Iron Council
China Miéville
Macmillan hardcover £17.99
review by Jonathan McCalmont
Since the publication of Perdido Street Station, China Miéville has enjoyed a status afforded few genre authors. His books are published through a mainstream publishing company (despite Macmillan having a genre imprint in the UK), he had a two-page write-up in the London Evening Standard and is frequently called the 'saviour of fantasy'. If Iron Council is any indication of Miéville's talent, I think he might well be an author who is deserving of the hype lavished upon him.

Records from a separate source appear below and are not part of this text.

(* ===== verification/Prog.v ===== *)
(** Asynchronous handlers as resumptions.

    A NestJS handler is an [async] function: it runs from one [await] of the
    database to the next without interruption, and between two awaits any other
    request may run.  [prog S A] is such a handler over a store [S]: it returns,
    throws, or performs one atomic action on the store and continues.  [run]
    executes a handler alone; [pool_step] interleaves a pool of handlers and
    lets any of them die at any await (a lost connection or a killed replica).
    [safe] is a rely-guarantee judgement: a handler that is [safe] keeps the
    invariant and moves the store only along the relation, whatever the other
    handlers do in between, provided they do the same. *)
From S2P Require Import Prelude.
#[local] Open Scope string_scope.
#[local] Open Scope list_scope.
#[local] Open Scope Z_scope.

Inductive prog (S A : Type) : Type :=
| Ret (a : A)
| Throw (e : exn)
| Act (f : S → prog S A * S).
Arguments Ret {_ _} _.
Arguments Throw {_ _} _.
Arguments Act {_ _} _.

(** The induction principle that reaches the continuation of an action. *)
Lemma prog_ind' {S A} (P : prog S A → Prop) :
  (∀ a, P (Ret a)) → (∀ e, P (Throw e)) →
  (∀ f, (∀ s, P (f s).1) → P (Act f)) → ∀ p, P p.
Proof.
  intros HR HT HA. fix IH 1. intros [a|e|f].
  - apply HR.
  - apply HT.
  - apply HA. intros s. destruct (f s) as [p s']. apply IH.
Defined.

Fixpoint prog_bind {S A B} (p : prog S A) (k : A → prog S B) : prog S B :=
  match p with
  | Ret a => k a
  | Throw e => Throw e
  | Act f => Act (λ s, let '(p', s') := f s in (prog_bind p' k, s'))
  end.

#[export] Instance prog_mret {S} : MRet (prog S) := λ A, Ret.
#[export] Instance prog_mbind {S} : MBind (prog S) := λ A B k p, prog_bind p k.

(** [try { p } catch (e) { h(e) }]. *)
Fixpoint prog_catch {S A} (p : prog S A) (h : exn → prog S A) : prog S A :=
  match p with
  | Ret a => Ret a
  | Throw e => h e
  | Act f => Act (λ s, let '(p', s') := f s in (prog_catch p' h, s'))
  end.

(** A synchronous computation inside a handler. *)
Definition lift {S A} (o : outcome A) : prog S A :=
  match o with Ok a => Ret a | Err e => Throw e end.

(** [if (b) throw e]. *)
Definition throw_if {S} (b : bool) (e : exn) : prog S unit := lift (throw_when b e).

(** [if (x === null) throw e]. *)
Definition or_throw {S A} (o : option A) (e : exn) : prog S A :=
  match o with Some a => Ret a | None => Throw e end.

(** One atomic action that reads, and one that may update or fail. *)
Definition read {S A} (f : S → A) : prog S A := Act (λ s, (Ret (f s), s)).
Definition action {S A} (f : S → outcome A * S) : prog S A :=
  Act (λ s, let '(o, s') := f s in (lift o, s')).

Fixpoint run {S A} (p : prog S A) (s : S) : outcome A * S :=
  match p with
  | Ret a => (Ok a, s)
  | Throw e => (Err e, s)
  | Act f => let '(p', s') := f s in run p' s'
  end.

(** [prisma.$transaction]: the block commits as a whole or not at all. *)
Definition transaction {S A} (p : prog S A) : prog S A :=
  action (λ s, match run p s with
               | (Ok a, s') => (Ok a, s')
               | (Err e, _) => (Err e, s)
               end).

Fixpoint for_each {S A} (l : list A) (body : A → prog S unit) : prog S unit :=
  match l with
  | [] => Ret tt
  | x :: l' => prog_bind (body x) (λ _, for_each l' body)
  end.

(** [for (const x of l) acc = await body(acc, x)]. *)
Fixpoint fold_each {S A B} (l : list A) (acc : B) (body : B → A → prog S B) : prog S B :=
  match l with
  | [] => Ret acc
  | x :: l' => prog_bind (body acc x) (λ acc', fold_each l' acc' body)
  end.

(** * Sequential execution *)

Lemma run_bind {S A B} (p : prog S A) (k : A → prog S B) s :
  run (p ≫= k) s = match run p s with
                   | (Ok a, s') => run (k a) s'
                   | (Err e, s') => (Err e, s')
                   end.
Proof.
  unfold mbind, prog_mbind. revert s.
  induction p as [a|e|f IH] using prog_ind'; intros s; simpl; [done..|].
  specialize (IH s). destruct (f s) as [p' s']. apply IH.
Qed.

(** Continue after a part that is known to succeed. *)
Lemma run_bind_at {S A B} (p : prog S A) (k : A → prog S B) s a s1 :
  run p s = (Ok a, s1) → run (p ≫= k) s = run (k a) s1.
Proof. intros H. by rewrite run_bind, H. Qed.

Lemma run_bind_ok {S A B} (p : prog S A) (k : A → prog S B) s b s' :
  run (p ≫= k) s = (Ok b, s') ↔
  ∃ a s1, run p s = (Ok a, s1) ∧ run (k a) s1 = (Ok b, s').
Proof.
  rewrite run_bind. split.
  - destruct (run p s) as [[a|e] s1]; [by exists a, s1 | done].
  - by intros (a & s1 & -> & ?).
Qed.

Miéville's two previous journeys through the world of 'Bas Laag' were very straightforward stories, essentially quests, where the main characters found themselves forced to search for something. This book's plot is far more complex and I feel it shows a growing confidence on Miéville's part not only as a creator and an ideas man but also as a writer. I'll consider these two sides of China Miéville separately.

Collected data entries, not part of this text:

(** Lists of properties with distinct names have one sorted order. *)
Lemma sort_properties_perm l k :
  l ≡ₚ k → NoDup (map fst l) → merge_sort key_le l = merge_sort key_le k.
Proof.
  intros HP HN. eapply (StronglySorted_unique_strong key_le).
  - intros x1 x2 Hx1 Hx2 H12 H21.
    rewrite (merge_sort_Permutation key_le l) in Hx1.
    rewrite (merge_sort_Permutation key_le k), <- HP in Hx2.
    assert (x1.1 = x2.1) as E by by apply string_leb_antisym.
    destruct x1 as [a v1], x2 as [b v2]; simpl in E; subst b. f_equal.
    apply list_elem_of_lookup in Hx1 as [i Hi], Hx2 as [j Hj].
    assert (i = j) as <-; [|by simplify_eq].
    eapply NoDup_lookup; [exact HN| |]; rewrite (list_lookup_fmap fst l).
    + by rewrite Hi.
    + by rewrite Hj.
  - apply StronglySorted_merge_sort; apply _.
  - apply StronglySorted_merge_sort; apply _.
  - by rewrite !merge_sort_Permutation.
Qed.

Lemma sortValue_equiv v v' : js_wf v = true → js_equiv v v' → sortValue v = sortValue v'.
Proof.
  revert v'. induction v as [| |b|n|z|s|l IH|kvs IH] using jsval_ind'; intros v' Hwf He;
    inversion He as [| | | | | |? k Hk|? k k' Hk HP]; subst; simpl; try done.
  - f_equal. simpl in Hwf. clear He. revert k Hk Hwf.
    induction IH as [|v l IHv _ IHl]; intros k Hk Hwf; inversion Hk; subst; simpl; [done|].
    simpl in Hwf. apply andb_true_iff in Hwf as [Hv Hl]. f_equal; auto.
  - simpl in Hwf. apply andb_true_iff in Hwf as [HN Hwf]. apply bool_decide_eq_true in HN.
    f_equal. f_equal.
    rewrite (sort_properties_perm (map _ k') (map (λ kv, (kv.1, sortValue kv.2)) k)).
    + f_equal. clear HP HN He. revert k Hk Hwf.
      induction IH as [|v l IHv _ IHl]; intros k Hk Hwf; inversion Hk as [|? y ? ? [E ?]]; subst;
        simpl; [done|].
      simpl in Hwf. apply andb_true_iff in Hwf as [Hv Hl].
      f_equal; [|by apply IHl]. rewrite E. f_equal. by apply IHv.
    + apply Permutation_map. by symmetry.
    + rewrite map_map; simpl.
      assert (map fst kvs = map fst k) as Ek.
      { clear -Hk. induction Hk as [|? ? ? ? [E _]]; simpl; [done|]. by rewrite E, IHHk. }
      change (NoDup (fst <$> k')). by rewrite <- HP; change (NoDup (map fst k)); rewrite <- Ek.
Qed.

The fantasy genre has a large and well-used vocabulary that few authors deviate from. To critics of the genre these are hackneyed clichés, to the defenders these are Campbellian archetypes. Either way, the fact remains that when you pick up a fantasy novel you're unlikely to be surprised or shocked by the world or anything in it.
Miéville's talent lies not only in deconstructing this shared language but also in simply being more creative than the other writers on the shelf. He deconstructs traditional tropes by using traditional fantasy methodologies but rather than giving us something familiar, Miéville gives us something profoundly alien and 'Other'. Consider, for example, Miéville's races. Like many authors he has gone with the man-plus-other thing template giving us cactus men, frog-like Vodianoi, inscrutable desert-dwelling eagle-men and the insectoid Kephri. Miéville's other method is the compound word, many fantasy writers will create ideas by taking two words and jamming them together to create something like demonbane, owlknight, darkslayer. Miéville gives us whispersmiths and handlingers yet manages to make them sound truly alien and different, using typical fantasy tricks to create something weird and alien rather than familiar and comforting. Indeed, Miéville differs from other fantasy writers is in his relationship with the Other, whereas many fantasy writers ignore the Other and go for the familiar, Miéville repeatedly rams home the idea that his world most definitely is not our world. Bizarre names and phrases and compound words are invoked in conversation and never explained or clarified or even mentioned again. Compare this with the Tolkien approach of accompanying any new idea with exposition and even a poem.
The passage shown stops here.